Il Sinodo africano simbolicamene avviato a Yaoundé

Il Papa in Camerun consegna ai vescovi l’Instrumentum laboris per il prossimo Sinodo. “L’Africa”, raccomanda, “sia continente di speranza, attento a quanti cercano di imporre il regno del denaro”.

Si è conclusa da poco la terza intensa giornata del Papa in Cameroun. Dopo la grande Messa nello stadio di Yaoundé e la consegna dell’Instrumentum laboris per il II Sinodo dei vescovi per l’Africa, e poi nel pomeriggio l’incontro con il mondo della sofferenza, in serata, presso la nunziatura, il papa ha dato il simbolico avvio del Sinodo con il Consiglio Speciale dei vescovi.

Il Papa ha riservato uno dei momenti più toccanti del suo viaggio in Africa all’incontro con i meno fortunati, coloro che portano il segno della disabilità e della malattia. Presso il Centro card. Leger, il porporato canadese che fondò nel 1971 l’istituzione, il Pontefice ha incontrato 200 portatori di handicap. A loro Benedetto XVI ha ricordato che davanti alla sofferenza, alla malattia e alla morte l’unica risposta è ancora una volta Gesù Cristo:

“In presenza di sofferenze atroci, noi ci sentiamo sprovveduti e non troviamo le parole giuste. Davanti ad un fratello – ha detto il Papa – o ad una sorella immerso nel mistero della Croce, il silenzio rispettoso e compassionevole, la nostra presenza sostenuta dalla preghiera, un gesto di tenerezza e di conforto, uno sguardo, un sorriso, possono fare più che tanti discorsi”.

La consegna ai vescovi dell’Istrumentum laboris per il Sinodo, documento – ha detto il Papa – che rispecchia il grande dinamismo dell’Africa, ma anche le sfide con cui l’assise episcopale dovrà confrontarsi. E proprio meno di un’ora fa l’incontro del Pntefice con i membri del Consiglio speciale per l’Africa del Sinodo dei vescovi. Illustrandone i temi, il Papa ha esortato i presuli a partire da Cristo, dalla Parola fatta Carne, per valorizzare le tradizioni africane, perfezionare la loro concezione di vita, dell’uomo e della famiglia.

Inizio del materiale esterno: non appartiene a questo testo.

(** * Router: swap call parameters and the challenge key (src/router.ts)

    A shallow embedding of [resolveChallenge] and [Router.swapCallParameters].

    Conventions of the embedding
    - JavaScript strings are [string]; the code only ever handles ASCII here.
    - [ethers.BigNumber] and [JSBI] values are integers of [Z].
    - The JavaScript numbers of the options record ([ttl], [deadline]) are
      integers of [Z], standing for the doubles of that value; numbers that
      are not integers or not finite are outside the model.  The one
      operation the code performs on them, the sum of the clock and [ttl],
      is the addition of doubles, with its rounding ([JS.add]).
    - The clock is an integer number of milliseconds in the range of
      [Date] (at most 8.64e15 in magnitude), on which
      [Math.floor(t / 1000)] is the exact floor.
    - A Node [Buffer] is a [list Z] of bytes.
    - [Math.random] is a stream [rnd : nat -> Z]: [rnd i] is the value of
      [Math.floor(Math.random() * 16)] at the [i]-th call.  The state threaded
      through the code is the number of calls made so far.
    - Exceptions and the unbounded [while] loop are made explicit by the
      [outcome] type: a run returns, throws, or is still running when the
      loop budget given to it is used up. *)

From Stdlib Require Import ZArith String Ascii List Bool Lia Arith.
Import ListNotations.

Local Open Scope string_scope.
Local Open Scope Z_scope.

(* ===================================================================== *)
(** ** JavaScript string primitives used by the module *)

Module JS.

(** [s.slice(n)] for a non-negative [n]. *)
Fixpoint slice_from (n : nat) (s : string) : string :=
  match n, s with
  | O, _ => s
  | S _, EmptyString => EmptyString
  | S k, String _ rest => slice_from k rest
  end.

(** [s.slice(-n)]: the last [n] characters (the whole string when shorter). *)
Definition slice_last (n : nat) (s : string) : string :=
  slice_from (String.length s - n) s.

(** [c.repeat(n)] for a one-character string. *)
Fixpoint repeat (c : ascii) (n : nat) : string :=
  match n with
  | O => EmptyString
  | S k => String c (repeat c k)
  end.

(** [arr.join('')]. *)
Fixpoint join (arr : list string) : string :=
  match arr with
  | [] => EmptyString
  | s :: rest => s ++ join rest
  end.

(** The digit [d] of [0..15] as [Number.prototype.toString(16)] prints it. *)
Definition hex_char (d : Z) : ascii :=
  match d with
  | 0 => "0" | 1 => "1" | 2 => "2" | 3 => "3" | 4 => "4" | 5 => "5"
  | 6 => "6" | 7 => "7" | 8 => "8" | 9 => "9" | 10 => "a" | 11 => "b"
  | 12 => "c" | 13 => "d" | 14 => "e" | _ => "f"
  end%char.

(** Value of a hexadecimal digit, either case, from its character code;
    [None] for any other character. *)
Definition hex_val (c : ascii) : option Z :=
  let code := Z.of_N (N_of_ascii c) in
  if (48 <=? code) && (code <=? 57) then Some (code - 48)        (* 0-9 *)
  else if (97 <=? code) && (code <=? 102) then Some (code - 87)  (* a-f *)
  else if (65 <=? code) && (code <=? 70) then Some (code - 55)   (* A-F *)
  else None.

(** Value of a decimal digit. *)
Definition dec_val (c : ascii) : option Z :=
  match hex_val c with
  | Some d => if d <? 10 then Some d else None
  | None => None
  end.

(** Most significant digit first, accumulating in [acc]. *)
Fixpoint hex_digits (fuel : nat) (n : Z) (acc : string) : string :=
  match fuel with
  | O => acc
  | S f =>
      let acc' := String (hex_char (n mod 16)) acc in
      if n <? 16 then acc' else hex_digits f (n / 16) acc'
  end.

(** [n.toString(16)] for an integer [n] (number, JSBI or BN alike):
    minimal digits, lower case, a leading minus sign when negative. *)
Definition toString16 (n : Z) : string :=
  if n <? 0
  then String "-" (hex_digits (S (Z.to_nat (Z.log2 (- n)))) (- n) "")
  else hex_digits (S (Z.to_nat (Z.log2 n))) n "".

(** The double nearest to the integer [n], as an integer: [n] itself up
    to 2^53 in magnitude; beyond, doubles are the multiples of
    2^(log2 |n| - 52), and a tie goes to the even multiple. *)
Definition round_double (n : Z) : Z :=
  let m := Z.abs n in
  if m <? 2 ^ 53 then n
  else
    let q := 2 ^ (Z.log2 m - 52) in
    let lo := m / q in
    let r := m mod q in
    let up := if (q <? 2 * r) || ((2 * r =? q) && Z.odd lo)
              then lo + 1 else lo in
    Z.sgn n * (up * q).

(** A JavaScript number as far as the code produces one: an integer-valued
    double or an infinity. *)
Inductive number : Type :=
| Finite (n : Z)
| Infinity (negative : bool).

(** [a + b] on integer-valued doubles: the exact sum, rounded to a double;
    an infinity from 2^1024 on. *)
Definition add (a b : Z) : number :=
  let sum := round_double (a + b) in
  if Z.abs sum <? 2 ^ 1024 then Finite sum else Infinity (sum <? 0).

(** [x.toString(16)] for such a number. *)
Definition number_toString16 (x : number) : string :=
  match x with
  | Finite n => toString16 n
  | Infinity false => "Infinity"
  | Infinity true => "-Infinity"
  end.

(** Reads digits in the given radix, most significant first. *)
Fixpoint read_digits (digit : ascii -> option Z) (radix : Z)
         (acc : Z) (s : string) : option Z :=
  match s with
  | EmptyString => Some acc
  | String c rest =>
      match digit c with
      | Some d => read_digits digit radix (radix * acc + d) rest
      | None => None
      end
  end.

(** One or more digits, nothing else. *)
Definition read_number (digit : ascii -> option Z) (radix : Z)
           (s : string) : option Z :=
  match s with
  | EmptyString => None
  | _ => read_digits digit radix 0 s
  end.

(** [parseInt(s, 16)] on a string without sign, blanks or prefix: the
    longest run of leading hexadecimal digits; [None] is [NaN]. *)
Fixpoint parseInt16_from (acc : option Z) (s : string) : option Z :=
  match s with
  | EmptyString => acc
  | String c rest =>
      match hex_val c with
      | Some d =>
          parseInt16_from
            (Some (16 * (match acc with Some a => a | None => 0 end) + d)) rest
      | None => acc
      end
  end.

Definition parseInt16 (s : string) : option Z := parseInt16_from None s.

End JS.

(* ===================================================================== *)
(** ** The parts of ethers' [BigNumber] and Node's [Buffer] the code calls *)

Module BigNumber.

(** The number of [BigNumber.from(s)] for a string without sign: [0x]
    followed by hexadecimal digits, or decimal digits.  [None] for any
    other string, the upper-case prefix [0X] included (see
    [upper_prefix]). *)
Definition from_unsigned (s : string) : option Z :=
  match s with
  | String "0" (String "x" digits) => JS.read_number JS.hex_val 16 digits
  | _ => JS.read_number JS.dec_val 10 s
  end.

(** [ethers.BigNumber.from(value)] for a string, as a number the code can
    compute with.  ethers accepts [/^-?0x[0-9a-f]+$/i] and [/^-?[0-9]+$/]
    and throws "invalid BigNumber string" on anything else; [None] then,
    and also for the strings of [upper_prefix]. *)
Definition from (value : string) : option Z :=
  match value with
  | String "-" rest => option_map Z.opp (from_unsigned rest)
  | _ => from_unsigned value
  end.

Definition upper_prefix_unsigned (s : string) : bool :=
  match s with
  | String "0" (String "X" digits) =>
      match JS.read_number JS.hex_val 16 digits with
      | Some _ => true
      | None => false
      end
  | _ => false
  end.

(** The strings the first pattern accepts with an upper-case [0X]: ethers
    only recognises the lower-case prefix when it builds the BigNumber, so
    [from] returns one that holds the [X] among its digits, and the first
    arithmetic on it throws (bn.js: invalid character). *)
Definition upper_prefix (value : string) : bool :=
  match value with
  | String "-" rest => upper_prefix_unsigned rest
  | _ => upper_prefix_unsigned value
  end.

“È urgente che le comunità cristiane – ha sottolineato il Santo Padre – diventino sempre più luoghi di ascolto profondo della Parola di Dio e di lettura meditativa della Sacra Scrittura. È attraverso questa lettura meditativa e comunitaria nella Chiesa che il cristiano incontra Cristo risorto che gli parla e gli ridona speranza nella pienezza di vita che Egli offre al mondo”.

Domani mattina il saluto al Cameroun e la partenza per l’Angola.